Declining Investment Figures in the UK
While retail sales have fallen sharply, corporations have also stopped investing in recent months amid political uncertainty over the parliamentary election and UK’s exit from the EU, the Bank of England has forecast. Andrew Sentance, a former member of the Monetary Policy Committee of the Bank of England, wrote in a note to the Guardian that the dark shadow of Brexit continues to be cast over the country’s economic future.
Hinesh Patel, portfolio manager at Quilter Investors, said a health crisis has swept the UK and the world, triggering a full-blown economic crisis. The fact is that no country was prepared to face such a thing, and it should be noted that things may get very bad again. Everyone should focus and try not to repeat the bad economic performance of the previous year, but it is clear that the restrictions will continue for the time being, and this will affect businesses and households.
The UK Suffered the Worst Economic Downturn in Europe
Due to the damages caused by the quarantine, the UK economy suffered more than any other European country in the second quarter of 2020 and the country entered a recession. According to preliminary figures, the UK gross domestic product (GDP) fell by 20.4% in the second quarter of 2020, the worst drop since the statistics began in 1995. The report shows that the economic damages have been enormous.
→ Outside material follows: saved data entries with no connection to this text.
(** Nothing happens to an account that is not queued. *)
Lemma promote_account_ok P Q V t now a : pool_ok [] P Q V t →
  twp (promote_account now a) (λ r t', fixed t' = fixed t ∧ tp_locals t' = tp_locals t ∧
    ∃ p' q' v', pool_ok [] (upd a p' P) (upd a q' Q) (upd a v' V) t' ∧
      promotes (head_nonce t a) (hs_Balance (currentState t) a) (currentMaxGas t) (P a) (Q a) (V a) r p' q' v') t.
Proof.
  intros H. pose proof H as [Hr Hf Hs Hc]. unfold promote_account. tstep. pose proof (pp_queue _ _ _ _ _ _ Hr a) as Hl.
  destruct (queue t !! a) as [l|].
  2: { tstep. split; [done|]. split; [done|]. exists (P a), (Q a), (V a). split; [by apply pool_ok_same|].
       rewrite Hl. exists [], 0%nat. split; [constructor|]. split; [|by rewrite drop_nil, take_nil]. intros x. rewrite elem_of_nil. tauto. }
  destruct Hl as [Hl Hst]. assert (∀ x, x ∈ Q a → content P Q x) as HQ by (intros x Hx; exists a; by right).
  apply twp_bind. eapply twp_mono; [apply (weed_ok P Q V _ t a l (Q a) Hr Hl HQ)|].
  intros [[n inv] l2] t1 (F1 & L1 & (F & Hr1 & HF) & _ & Hl2 & Hst2). cbn [fst snd] in *. rewrite Hst in *. set (q2 := filter _ _) in Hl2.
  assert (∀ x, x ∈ q2 ↔ x ∈ Q a ∧ ¬ weedy t a x) as Hq2.
  { intros x. unfold q2, weedy. rewrite !list_elem_of_filter. naive_solver. }
  tstep. destruct (noncer_get_val a (pendingNonces t1)) as [Hgv Hgs]. destruct (noncer_get a (pendingNonces t1)) as [next ns]. cbn [fst snd] in *.
  rewrite (pp_nonces _ _ _ _ _ _ Hr1) in Hgv. subst next. tstep.
  assert (pool_rep [] P Q V (λ x, content P Q x ∧ x ∉ F) (set_nonces ns t1)) as Hr2.
  { destruct Hr1 as [Hp Hn Hq Hqn Hv Hk Hpr]. constructor; try done. intros b. cbn. by rewrite Hgs. }
  destruct (tl_Ready_rep (V a) l2 q2 Hl2) as (l3 & E3 & Hl3 & Hst3).
  eapply twp_bind_out; [exact E3|]. cbv beta iota. apply twp_bind, deref_ok.
  pose proof (ready_prefix (V a) q2) as Er. set (r := ready (V a) q2) in *.
  assert (StronglySorted nonce_lt q2) as Hs2 by (by eapply list_rep_sorted).
  destruct (promotion_parts q2 0 r Hs2 Er) as (Hparts & _).
  apply twp_bind. eapply twp_mono; [apply (promote_all_ok _ _ now a r _ _ _ Hr2)|].
  { intros x Hx. eapply (stage_range false (queue t) Q a x); [apply Hr|]. apply Hq2, Hparts. tauto. }
  { pose proof (sorted_NoDup q2 Hs2) as Hnd. rewrite Er, map_app in Hnd. by apply NoDup_app in Hnd as [? _]. }
  { intros x y Hx Hy. apply (fo_apart _ _ _ Hf a x y); [done|]. apply Hq2, Hparts. tauto. }
  intros r' t2 (-> & F2 & L2 & Hr3). assert (fixed t2 = fixed t) as F2' by (rewrite F2; exact F1).
  apply twp_bind. eapply twp_mono; [apply (cap_queue_ok _ _ _ _ F t2 a l3 _ Hr3 Hl3); [congruence|..]|].
  { replace (tp_config t2) with (tp_config t) by (unfold fixed in F2'; congruence). apply Hc. }
  { intros x Hx. assert (x ∈ q2) as [Hx1 Hx2]%Hq2 by (rewrite Er; apply elem_of_app; by right). split; [by apply HQ|]. rewrite HF. tauto. }
  intros [m l4] t3 (F3 & L3 & k & Hl4 & Hst4 & Hr4). cbn [snd] in *. apply twp_bind. eapply twp_mono; [by apply price_rep|].
  intros _ t4 (F4 & L4 & Hr5). assert (fixed t4 = fixed t) as F4' by congruence. tstep.
  destruct (promotion_rearranged P Q t t4 a q2 F k r Hf (fixed_signer _ _ F4') Hs2 Hq2 HF Er) as [Hcon [Ho Ha]]. set (q4 := take k _) in *.
  assert (∀ b, pool_ok [] (upd a (put_all (P a) r) P) (upd a q4 Q) (upd a (next_nonce (V a) r) V)
    (set_beats b (set_queue (keep_list a l4 (queue t4)) t4))) as Hend.
  { intros b. destruct Hr5 as [Hp Hn Hq Hqn Hv Hk Hpr]. eapply pool_ok_fixed; [exact H|exact F4'| |constructor; done].
    constructor; cbn; try done; [by apply stage_keep|by apply no_empty_keep|]. eapply lookup_ok_ext; [|exact Hk]. intros x. by rewrite Hcon. }
  apply twp_bind. apply (twp_mono _ (λ _ t', ∃ b, t' = set_beats b (set_queue (keep_list a l4 (queue t4)) t4))).
  { destruct (tl_Empty l4); tstep; [by eexists|]. by exists (beats t4). }
  intros _ t6 [b ->]. tstep. split; [exact F4'|]. split; [cbn in *; congruence|].
  eexists _, q4, _. split; [apply Hend|]. exists q2, k. split_and!; try done. intros x. rewrite Hq2. unfold weedy. rewrite <- Z.nlt_ge. tauto.
Qed.
(* ===== verification/TxSchedule.v ===== *)
(** * Scheduling of the pool's reorganisations

    [scheduleReorgLoop]: requests for resets and promotions are merged while a run of
    [runReorg] is active, and a new run is launched when it is done.  The loop is the
    only one that touches its variables; what arrives on its channels, and when a run
    is done, is an arbitrary sequence of events.  A channel is the number of its
    creation by the loop. *)
From S2P Require Import Prelude Common StateObject Concrete Consensus Transaction TxSigning TxList TxOrder TxPriced TxPool.
Import Crypto.

Section Schedule.
Context {B : Backend} {R : Recover} {MO : MapOrder}.
Implicit Types tx : ptx.








(** ** What is served *)












(** ** Waiting requests are launched *)







(** ** One run at a time *)





(** ** The heads of the resets *)












End Schedule.

(** ** Example *)

#[local] Instance ClearRecover : Recover := {| Ecrecover _ sig := Ok (4 :: take 32 sig) |}.
#[local] Instance KeyOrder : MapOrder := {| iteration A l := l; iteration_perm A l := reflexivity l |}.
In the second quarter, the construction sector fell by 35%, the services sector, the UK’s largest sector, fell by 20% and industrial output fell by 17%. Economic recovery began in June with the return of construction, and the service sector grew by 7.7%. The report also found that government spending fell by 14% in the second quarter, while corporate investment fell by 31.4%. Consumer spending fell 23.1%, but the hospitality industry fell by 75%. Wages and incomes also fell by 1.6%, the biggest drop since 2008 and the first since 2015.
When Will UK’s Economic Growth Return to Normal?
Economists polled by Reuters estimate that the UK economy will return to pre-COVID-19 levels by mid-2022, with the highest unemployment rates reaching 6.2% this year. The UK, meanwhile, has the highest death rate from the coronavirus in Europe. Last year, the UK economy plunged to its worst levels in more than three decades. A Reuters’ survey of around 70 economists from 7-12 April shows that a majority believe the UK economy will grow by 5.0% this year and by 5.5% in 2022.
A previous poll in March, following new quarantines, estimated UK’s economic growth for this year and next year at 4.6% and 5.7%, respectively. The poll estimated that the UK economy will plunge by 2.3% in the fourth quarter. But in a new survey, with some quarantine restrictions lifted, economic growth in the third and fourth quarters is estimated at 3.5% and 3%, respectively.
UK suffered the most economic blow due to the pandemic. The outbreak has doubled UK’s problems during the exit from the EU, and experts believe that Boris Johnson’s insistence on UK leaving the EU without any clear plan for an economic future has led to negative economic growth.